10.1.12

Acoustic Territories Sound Culture and Everyday Life by Brandon LaBelle - Continuum Books, Uk, 2010



Pub. date: 03 Jun 2010
Acoustic Territories: Sound Culture and Everyday Life offers an expansive reading of auditory life. It provides a careful consideration of the performative dynamics inherent to sound culture and acts of listening, and discusses how auditory studies may illuminate understandings of contemporary society. Combining research on urbanism, popular culture and auditory issues, Acoustic Territories opens up multiple perspectives – it challenges debates surrounding noise pollution and charts an “acoustic politics of space” by unfolding auditory experience as located within larger cultural histories and related ideologies.
Brandon LaBelle traces auditory life through a topographic structure: beginning with underground territories, through to the home as a site, and then further, to streets and neighborhoods, and finally to the sky itself. This structure follows sound as it appears in specific auditory designs, as it is mobilized within various cultural projects, and queries how it comes to circulate through everyday life as a medium for social transformation. Acoustic Territories uncovers the embedded tensions and potentiality inherent to sound as it exists in the everyday spaces around us. 

Introduction: your sound is my sound is your sound


1. Underground: Busking, Acousmatics, and the Echo
2. Home: Ethical Volumes of Silence and Noise
3. Sidewalk: Steps, Gait, and Rhythmic Journey-Forms
4. Street: Auditory Latching, Cars, and the Dynamics of Vibration
5. Shopping Mall: Muzak, Mishearing, and the Productive Volatility of Feedback
6. Sky: Radio, Spatial Urbanism, and Cultures of Transmission

Brandon LaBelle is an artist and writer working with sound culture and locational identities. His previous book,Background Noise: Perspectives on Sound Art, was published in 2006 also by Continuum. He is the editor of Errant Bodies Press and organizer of the related Surface Tension project. He is currently Professor at the National Academy of the Arts in Bergen, Norway.

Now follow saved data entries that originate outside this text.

(** * A backtracking Sudoku solver with domain pruning (sudoku.js)

    The solver keeps a 9x9 board of [Square]s.  Every square has a value
    (0 = empty) and a domain, the array of digits still possible for it.
    [updateDomains] prunes the domains of the peers of a square,
    [backtrack] is the depth-first search, [solve] is the entry point.

    The first part of the file is a state-passing embedding: a board is a
    list of rows, each function that mutates a board returns the new
    board, and [None] stands for a call that does not return a value (a
    TypeError raised by indexing [undefined], or, for [backtrack], fuel
    that ran out).  The second part embeds the same functions on a heap
    of objects, where arrays and squares are shared by reference as in
    the source.  The properties of propagation and of the search are
    proved of the state-passing program, the properties of copying and of
    what a call may write are proved of the heap program, and the last
    part shows that the heap program follows the state-passing one step
    by step, so that what is proved of either holds of the source.

    The file goes on with what the functions guarantee beyond that: the
    scans, the shape of a copy, what propagation keeps and finds, that
    the search is complete and returns the solution that reads smallest,
    and what a click on Solve (controller.js) shows. *)

From Stdlib Require Import ZArith Lia ZifyNat.
From stdpp Require Import base numbers option strings list.

(** ** JavaScript arrays of numbers *)

(** [l.indexOf(x)]; [None] is the source's [-1]. *)
Fixpoint indexOf (x : Z) (l : list Z) : option nat :=
  match l with
  | [] => None
  | y :: l' => if decide (y = x) then Some 0 else S <$> indexOf x l'
  end.

(** [l.splice(k, 1)]: the array without its element at index [k]. *)
Definition splice1 (k : nat) (l : list Z) : list Z := take k l ++ drop (S k) l.

(** [l.slice(0)]: a copy of the whole array. *)
Definition slice0 (l : list Z) : list Z := drop 0 l.

(** ** The data model *)

Record Square := mkSquare { row : Z; col : Z; value : Z; domain : list Z }.
(** The characters of a string literal up to and including the closing
    quote. *)
Fixpoint string_body (s : string) : option (string * string) :=
  match s with
  | EmptyString => None
  | String c rest =>
      if (c =? dquote)%char then Some (EmptyString, rest)
      else if (c =? bslash)%char then
        match rest with
        | String e rest1 =>
            if (e =? dquote)%char then consc dquote (string_body rest1)
            else if (e =? bslash)%char then consc bslash (string_body rest1)
            else if (e =? "/")%char then consc "/"%char (string_body rest1)
            else if (e =? "b")%char then consc "008"%char (string_body rest1)
            else if (e =? "f")%char then consc "012"%char (string_body rest1)
            else if (e =? "n")%char then consc "010"%char (string_body rest1)
            else if (e =? "r")%char then consc "013"%char (string_body rest1)
            else if (e =? "t")%char then consc "009"%char (string_body rest1)
            else if (e =? "u")%char then
              match rest1 with
              | String h1 (String h2 (String h3 (String h4 rest2))) =>
                  match hex4 h1 h2 h3 h4 with
                  | Some d => consc d (string_body rest2)
                  | None => None
                  end
              | _ => None
              end
            else None
        | EmptyString => None
        end
      else if (N_of_ascii c <? 32)%N then None
      else consc c (string_body rest)
  end.

Definition p_string : parser string :=
  fun s =>
    match skip_ws s with
    | String c rest => if (c =? dquote)%char then string_body rest else None
    | EmptyString => None
    end.

Definition is_int_char (c : ascii) : bool :=
  let n := N_of_ascii c in
  ((c =? "-")%char || ((48 <=? n) && (n <=? 57))%N)%bool.

Fixpoint span_int (s : string) : string * string :=
  match s with
  | EmptyString => (EmptyString, EmptyString)
  | String c rest =>
      if is_int_char c then
        let (digits, rest') := span_int rest in (String c digits, rest')
      else (EmptyString, s)
  end.

(** An integer literal in canonical form (the form [str] prints). *)
Definition p_int : parser Z :=
  fun s =>
    let (digits, rest) := span_int (skip_ws s) in
    match NilZero.int_of_string digits with
    | Some d =>
        let n := Z.of_int d in
        if (str n =? digits)%string then Some (n, rest) else None
    | None => None
    end.

Definition p_opt_string : parser (option string) :=
  fun s =>
    match tok "null" s with
    | Some (_, rest) => Some (None, rest)
    | None => (x <~ p_string ;; pret (Some x)) s
    end.

Definition p_key (k : string) : parser unit := tok (json_string k).

Definition p_task : parser task :=
  tok "{" ~> p_key "id" ~> tok ":" ~>
  i <~ p_int ;;
  tok "," ~> p_key "title" ~> tok ":" ~>
  ti <~ p_string ;;
  tok "," ~> p_key "status" ~> tok ":" ~>
  st <~ p_string ;;
  tok "," ~> p_key "created_at" ~> tok ":" ~>
  cr <~ p_string ;;
  tok "," ~> p_key "done_at" ~> tok ":" ~>
  dn <~ p_opt_string ;;
  tok "}" ~>
  pret (mkTask i ti st cr dn).

(** The elements after the first one, up to the closing bracket. *)
Fixpoint p_more (fuel : nat) : parser (list task) :=
  fun s =>
    match fuel with
    | O => None
    | S fuel' =>
        match skip_ws s with
        | String c rest =>
            if (c =? "]")%char then Some ([], rest)
            else if (c =? ",")%char then
              (t <~ p_task ;; l <~ p_more fuel' ;; pret (t :: l)) rest
            else None
        | EmptyString => None
        end
    end.

(** An array, after its opening bracket. *)
Definition p_array (fuel : nat) : parser (list task) :=
  fun s =>
    match tok "]" s with
    | Some (_, rest) => Some ([], rest)
    | None => (t <~ p_task ;; l <~ p_more fuel ;; pret (t :: l)) s
    end.

Definition orelse {A} (p q : parser A) : parser A :=
  fun s => match p s with
           | Some r => Some r
           | None => q s
           end.

Definition p_scalar : parser unit :=
  orelse (tok "null")
    (orelse (tok "true")
       (orelse (tok "false")
          (orelse (p_string ~> pret tt)
             (orelse (p_int ~> pret tt)
                (tok "{" ~> tok "}"))))).

Definition at_end (s : string) : bool :=
  match skip_ws s with
  | EmptyString => true
  | String _ _ => false
  end.

Definition loads (s : string) : option json_data :=
  match tok "[" s with
  | Some (_, rest) =>
      match p_array (String.length rest) rest with
      | Some (l, rest') => if at_end rest' then Some (JList l) else None
      | None => None
      end
  | None =>
      match p_scalar s with
      | Some (_, rest') => if at_end rest' then Some JOther else None
      | None => None
      end
  end.

(** [str.strip()] on ASCII text. *)
Definition isspace (c : ascii) : bool :=
  let n := N_of_ascii c in
  (((9 <=? n) && (n <=? 13)) || ((28 <=? n) && (n <=? 32)))%N.

Fixpoint lstrip (s : string) : string :=
  match s with
  | EmptyString => EmptyString
  | String c rest => if isspace c then lstrip rest else s
  end.

Fixpoint rstrip (s : string) : string :=
  match s with
  | EmptyString => EmptyString
  | String c rest =>
      match rstrip rest with
      | EmptyString => if isspace c then EmptyString else String c EmptyString
      | String _ _ as rest' => String c rest'
      end
  end.

Definition strip (s : string) : string := rstrip (lstrip s).

End RefLib.

#[export] Instance ref_lib : PyLib := {|
  json_loads := RefLib.loads;
  json_dumps := RefLib.dumps;
  strip := RefLib.strip
|}.


(** ** Runs of the program and the vocabulary of the properties *)

Section Runs.
Context {lib : PyLib}.

(** The contract of the [json] module that the program relies on: a list of
    task records that is written is read back as the same list. *)
Definition json_roundtrip : Prop :=
  forall l : list task, json_loads (json_dumps l) = Some (JList l).

(** The store of a world: what [_load] returns there. *)
Definition store (w : world) : list task := eval _load w.

Definition set_clock (now : string) (w : world) : world :=
  mkWorld (file w) now (stdout w) (saved w).

(** One run of the program, at time [now]. *)
Definition invoke (now : string) (args : command) (w : world) : world :=
  exec (main args) (set_clock now w).

(** The world a command leaves when it saves [tasks] and prints [line]. *)
Definition saved_world (tasks : list task) (line : string) (w : world) : world :=
  mkWorld (Some (json_dumps tasks)) (clock w) (stdout w ++ [line])
          (saved w ++ [json_dumps tasks]).

(** The lines [cmd_list] prints for a view. *)
Definition render (view : list task) : list string :=
  match view with
  | [] => [msg_no_tasks]
  | _ :: _ => map task_line view
  end.

Definition last_id (tasks : list task) : Z := last (map id tasks) 0.

(** For each [add] of a script, in order: the store the command found and
    the id of the task it appended. *)
Fixpoint adds (script : list (string * command)) (w : world)
  : list (list task * Z) :=
  match script with
  | [] => []
  | (now, args) :: rest =>
      let w' := invoke now args w in
      match args with
      | Add _ => (store w, last_id (store w')) :: adds rest w'
      | _ => adds rest w'
      end
  end.

Definition assigned_ids (script : list (string * command)) (w : world) : list Z :=
  map snd (adds script w).

(** No [delete] of the script removes the task that holds the highest id
    of the store it finds. *)
Fixpoint keeps_highest (script : list (string * command)) (w : world) : Prop :=
  match script with
  | [] => True
  | (now, args) :: rest =>
      match args with
      | Delete k => In k (map id (store w)) -> k < max_default (map id (store w)) 0
      | _ => True
      end
      /\ keeps_highest rest (invoke now args w)
  end.

End Runs.

(** The world before the first run: no data file. *)
Definition fresh : world := mkWorld None EmptyString [] [].

(** [Merge l r m]: [m] interleaves [l] and [r], keeping the order of each. *)
Inductive Merge {A : Type} : list A -> list A -> list A -> Prop :=
| Merge_nil : Merge [] [] []
| Merge_left x l r m : Merge l r m -> Merge (x :: l) r (x :: m)
| Merge_right x l r m : Merge l r m -> Merge l (x :: r) (x :: m).

(** The invariants of the store (section 3 of the specification). *)
Definition unique_ids (tasks : list task) : Prop := NoDup (map id tasks).

Definition valid_status (t : task) : Prop :=
  status t = "open"%string \/ status t = "done"%string.

Definition task_ok (t : task) : Prop :=
  (status t = "done"%string -> done_at t <> None)
  /\ (status t = "open"%string -> done_at t = None).

Definition store_ok (tasks : list task) : Prop := Forall task_ok tasks.

(** The test of the comprehension in [cmd_delete]. *)
Definition keep (k : Z) (t : task) : bool := negb (id t =? k).

(** [m] is the maximum of the non-empty list [xs]. *)
Definition is_max (m : Z) (xs : list Z) : Prop :=
  In m xs /\ forall x, In x xs -> x <= m.

(** ** Concrete worlds, run on the reference library *)

Definition sample : list task :=
  [ mkTask 1 "Buy milk" "done" "2024-05-01T10:00:00" (Some "2024-05-02T09:30:00");
    mkTask 2 "Call Ann" "open" "2024-05-01T10:05:00" None;
    mkTask 3 "Pay rent" "open" "2024-05-03T08:00:00" None ].

Definition sample_world : world :=
  mkWorld (Some (RefLib.dumps sample)) "2024-05-04T12:00:00" [] [].

(** Two adds, the deletion of the task added last, one more add. *)
Definition reuse_script : list (string * command) :=
  [ ("2024-05-01T10:00:00", Add "A");
    ("2024-05-01T10:01:00", Add "B");
    ("2024-05-01T10:02:00", Delete 2);
    ("2024-05-01T10:03:00", Add "C") ].

(** Scenario 4 of the specification: the task deleted is not the last. *)
Definition scenario4 : list (string * command) :=
  [ ("2024-05-01T10:00:00", Add "A");
    ("2024-05-01T10:01:00", Add "B");
    ("2024-05-01T10:02:00", Delete 1);
    ("2024-05-01T10:03:00", Add "C") ].

Definition run {lib : PyLib} (script : list (string * command)) (w : world) : world :=
  fold_left (fun w step => invoke (fst step) (snd step) w) script w.

(** ** Vocabulary of the further properties *)

(** The invariants the data model asks of a store, together: ids positive
    and strictly increasing along the sequence, statuses among the two
    literals, [done_at] set exactly on done tasks. *)
Definition well_formed (tasks : list task) : Prop :=
  StronglySorted Z.lt (map id tasks)
  /\ Forall (fun t => 0 < id t) tasks
  /\ Forall valid_status tasks
  /\ store_ok tasks.

Definition is_add (step : string * command) : Prop :=
  match snd step with
  | Add _ => True
  | _ => False
  end.

(** [n], [n + 1], ..., one per element of [l]. *)
Fixpoint count_from {A : Type} (n : Z) (l : list A) : list Z :=
  match l with
  | [] => []
  | _ :: rest => n :: count_from (n + 1) rest
  end.

(** A data file whose text does not parse. *)
Definition unreadable_world : world :=
  mkWorld (Some "[{ oops") "2024-05-05T00:00:00" [] [].

(** Three adds in a row. *)
Definition three_adds : list (string * command) :=
  [ ("2024-05-05T00:00:00", Add "a");
    ("2024-05-05T00:00:01", Add "b");
    ("2024-05-05T00:00:02", Add "c") ].

(** ** The program with the exceptions that [_load] lets through

    [_load] catches [json.JSONDecodeError] and nothing else (line 21 of
    [main.py]).  Opening the file as UTF-8 text and [json.load] can raise
    other exceptions: [UnicodeDecodeError] on bytes that are not UTF-8,
    [RecursionError] on nesting beyond the recursion limit, [ValueError]
    on an integer literal beyond the digit limit.  [json_load_raises]
    tells, for the content of the file, which of them is raised, if any;
    where it is [None], [json_loads] tells what [json.load] returns, with
    [None] for [JSONDecodeError].

    [Section Program] above is the program on the runs in which none of
    these exceptions is raised.  [Module Raising] is the program with
    them: a command is a computation that returns or raises, and every
    command starts with a load, as in the source.  Nothing after the load
    raises in this model. *)

Inductive exn :=
| UnicodeDecodeError
| RecursionError
| ValueError.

"Acoustic Territories takes account of contemporary urban space by listening to it... From the underground to the sky, this groundbreaking book explores the sonorities of everyday life, identifies the major stakes and challenges, and leads us brilliantly towards an auditory paradigm of urban experience." - Jean-Paul Thibaud, CNRS researcher at CRESSON, scientific coordinator of the International Ambiances Network (ambiances.net)
"LaBelle argues that everyday acoustic life has an unbounded, yet highly differentiated, nature which offers new interdisciplinary modes of thinking to contemporary questions of global inhabitation, relation and disruption. In doing so, he makes a valuable contribution to the expanding field of sonic research" 
-Peg Rawes, Bartlett School of Architecture, UCL, London
"LaBelle, a sound artist and an academic, writes with a fluid brilliance about the way that sound interacts with the other elements of our experience with a kind of comprehension and comprehensiveness that can suggest Marshall McLuhan’s Understanding Media  or Siegfried Giedion’s Mechanization Takes Command, resulting in a visionary tome linking history, subcultures and street art. It’s not a book about music per se, but it’s hard to imagine a reading of it not interacting creatively with anyone’s thinking on musical practice and meaning.
LaBelle has a kind of accepting overview that I can’t help admiring. It’s too easy to simply decry noise pollution or the behavioural engineering of public space without actually exploring what a specific event might mean (e.g., how sound is wrapped up in identity and issues of private and public space), but LaBelle has the ability to keep thinking where many others would just react. It’s an ability that makes this one of the more stimulating reads of the year."